KONTAN.CO.ID - JAKARTA. Harga minyak mentah berjangka jenis West Texas Intermediate (WTI) terpantau berada di level US$ 66,70 per barel pada Kamis (2/12) atau menguat 1,7% dari penutupan sebelumnya. Penguatan tersebut menjadi kabar positif bagi WTI yang dalam sebulan terakhir berada dalam tekanan. Asal tahu saja, harga minyak WTI sudah terjun bebas sebesar 21,11% dari level tertingginya di US$ 84,15 per barel pada 9 November 2021 lalu. Analis Global Kapital Investama Alwi Assegaf menerangkan, pemicu awal koreksi harga minyak dunia adalah aksi
profit taking akibat penguatan harga yang sudah terlalu tajam. Namun, tak berselang lama, minyak dunia dilanda sentimen negatif yang kemudian membuat harganya semakin turun tajam.

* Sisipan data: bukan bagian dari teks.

(* ===== verification/Serve.v ===== *)
(** * The life of a client connection ([Run], [Close], [newClientConn],
      [onConn] of [proxy/server/server.go]; [IsAllowConnect], [Run] and
      [reloadConfig] of [proxy/server/conn.go]) and the reloading of the
      configuration ([UpdateConfig])

    The accept loop starts a goroutine for every client; all of them and the
    one that reads the configuration again share the server and the schemas,
    which are pointers: a session keeps the one it was given, and its
    lookups write the database of its default rule.  A step of the world is
    one atomic step of one goroutine.

    [UpdateConfig] takes [configUpdateMutex] once the new configuration is
    checked, and then replaces the parts of the server one by one; only
    [newClientConn] and [reloadConfig] wait for the lock, while the
    handshake, the schema of a client that logs in, the version and commands
    are read without it.  A command has two steps: it begins, and it returns,
    when and if it does, since it may wait for a place in a pool for ever; a
    history in which a connection stays [Executing] is one in which its
    command has not returned.  Its effects are put at its return.  The
    responses of commands stay in the session, the handshake is on the wire;
    nothing is logged. *)
From S2P Require Import Prelude Errors StateM GoLib GoTime GoFmt Charset ErrTables Wire Field Order Resultset.
From S2P Require Import Ast RouteLists Rule Plan Router ExecDB SelectMerge StmtArgs Session Handlers Stmt.
From S2P Require Import Packet ClientIO GoNet Node Server Admin NoSchema.
From Stdlib Require Import Ascii.
Open Scope Z_scope.

(** [net.SplitHostPort]: the host. *)
Definition SplitHostPort (hostport : string) : option string :=
  match hostport with
  | String "[" rest =>
      match SplitN2 rest "]" with
      | [host; String ":" port] =>
          if schar_in ":" port || schar_in "[" rest || schar_in "]" port then None else Some host
      | _ => None
      end
  | _ =>
      match Split hostport ":" with
      | [host; _] => if schar_in "[" hostport || schar_in "]" hostport then None else Some host
      | _ => None
      end
  end.

(** [mysql.RandomBuf]: [Intn k] is the [k]-th number, below 97. *)
Definition RandomBuf (size : nat) (Intn : nat -> Z) : bytes := (fun i => u8 (30 + Intn i)) <$> seq 0 size.

Inductive phase : Type :=
| Connected                     (* [newClientConn] has returned *)
| Allowed                       (* its address may connect *)
| LoggedIn                      (* [Handshake] has returned *)
| Reading                       (* in the loop of [Run], before [readPacket] *)
| Outdated (data : bytes)       (* before [reloadConfig] *)
| Reloaded (data : bytes)       (* before [c.configVer = c.proxy.configVer] *)
| Dispatching (data : bytes)    (* before [dispatch] *)
| Executing (data : bytes)      (* in [dispatch] *)
| Leaving                       (* closed *)
| Gone.                         (* no longer counted *)

(** A pointer to a schema: which configuration it was made for, counted from
    the first, and for which user. *)
Abbreviation schema_ptr := (nat * string)%type.

(** A [ClientConn]: its socket, its schema and nodes, its session. *)
Record Served (W : Type) := mkServed {
  sv_phase : phase;
  sv_wire : ClientIO W;
  sv_nodes : gmap string nat;
  sv_schema : option schema_ptr;
  sv_configVer : Z;
  sv_client : Client
}.
Arguments mkServed {W} _ _ _ _ _ _.
Arguments sv_phase {W} _.
Arguments sv_wire {W} _.
Arguments sv_nodes {W} _.
Arguments sv_schema {W} _.
Arguments sv_configVer {W} _.
Arguments sv_client {W} _.

(** A socket that was accepted: the peer's address, what the peer sends. *)
Record Accepted (W : Type) := mkAccepted { ac_remote : string; ac_input : bytes; ac_conn : W }.
Arguments mkAccepted {W} _ _ _.
Arguments ac_remote {W} _.
Arguments ac_input {W} _.
Arguments ac_conn {W} _.

Inductive accept_loop : Type := Checking | Accepting | Returned.

(** ** The configuration that is read again

    What [UpdateConfig] assigns to the server while it holds the lock. *)
Inductive assignment : Type :=
| AssignConfig (c : Config)
| SwitchBlackList (l : nat)
| SwitchAllowIps (l : ips)
| AssignUsers (m : gmap string string)
| AssignSlowLogTime (t : Z)
| NodesOffline
| AssignNodes (m : gmap string nat)
| AssignSchemas (m : gmap string Schema).

Definition assignments (newCfg : Config) (new : nat * ips * gmap string nat * gmap string Schema) : list assignment :=
  let '(newBlackList, newAllowIps, ns, newSchemas) := new in
  [AssignConfig newCfg; SwitchBlackList newBlackList; SwitchAllowIps newAllowIps;
   AssignUsers (user_map (UserList newCfg)); AssignSlowLogTime (SlowLogTime newCfg);
   NodesOffline; AssignNodes ns; AssignSchemas newSchemas].

Inductive reloading : Type :=
| Idle
| Ready (todo : list assignment)      (* before [configUpdateMutex.Lock()] *)
| Updating (todo : list assignment)   (* the lock is held *)
| Updated.                            (* the version is raised; before [Unlock] *)

(** What all goroutines share.  The schemas of the [n]-th configuration are
    at [(n, user)]; those that no one has any more stay. *)
Record Shared := mkShared {
  server : Server;
  generation : nat;
  schema_heap : gmap schema_ptr Schema;
  reload : reloading
}.
Definition set_server (s : Server) (G : Shared) : Shared := mkShared s (generation G) (schema_heap G) (reload G).
Definition set_reload (r : reloading) (G : Shared) : Shared := mkShared (server G) (generation G) (schema_heap G) r.
Definition set_heap (h : gmap schema_ptr Schema) (G : Shared) : Shared := mkShared (server G) (generation G) h (reload G).
Definition on_server (f : Server -> Server) (G : Shared) : Shared := set_server (f (server G)) G.

(** New schemas are made for every configuration. *)
Definition new_schemas (g : nat) (m : gmap string Schema) (heap : gmap schema_ptr Schema) : gmap schema_ptr Schema :=
  kmap (pair g) m ∪ heap.

Definition assign (a : assignment) (G : Shared) : Shared :=
  match a with
  | AssignConfig c => on_server (set_cfg c) G
  | SwitchBlackList l => on_server (fun s => set_blacklistSqls (change_to l (blacklistSqls s)) s) G
  | SwitchAllowIps l => on_server (fun s => set_allowips (change_to l (allowips s)) s) G
  | AssignUsers m => on_server (set_users m) G
  | AssignSlowLogTime t => on_server (fun s => (try (ChangeSlowLogTime (FormatInt t)) s).1) G
  | NodesOffline => on_server nodes_offline G
  | AssignNodes m => on_server (set_nodes m) G
  | AssignSchemas m =>
      mkShared (set_schemas m (server G)) (S (generation G)) (new_schemas (S (generation G)) m (schema_heap G)) (reload G)
  end.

Sentimen negatif pertama datang dari sikap para konsumen terbesar minyak dunia seperti Amerika Serikat, China, Korea Selatan, dan India yang hendak melepaskan minyak dari cadangan strategisnya. Hal ini membuat pasokan minyak dunia jadi berlebih dan harganya pun menjadi terkoreksi.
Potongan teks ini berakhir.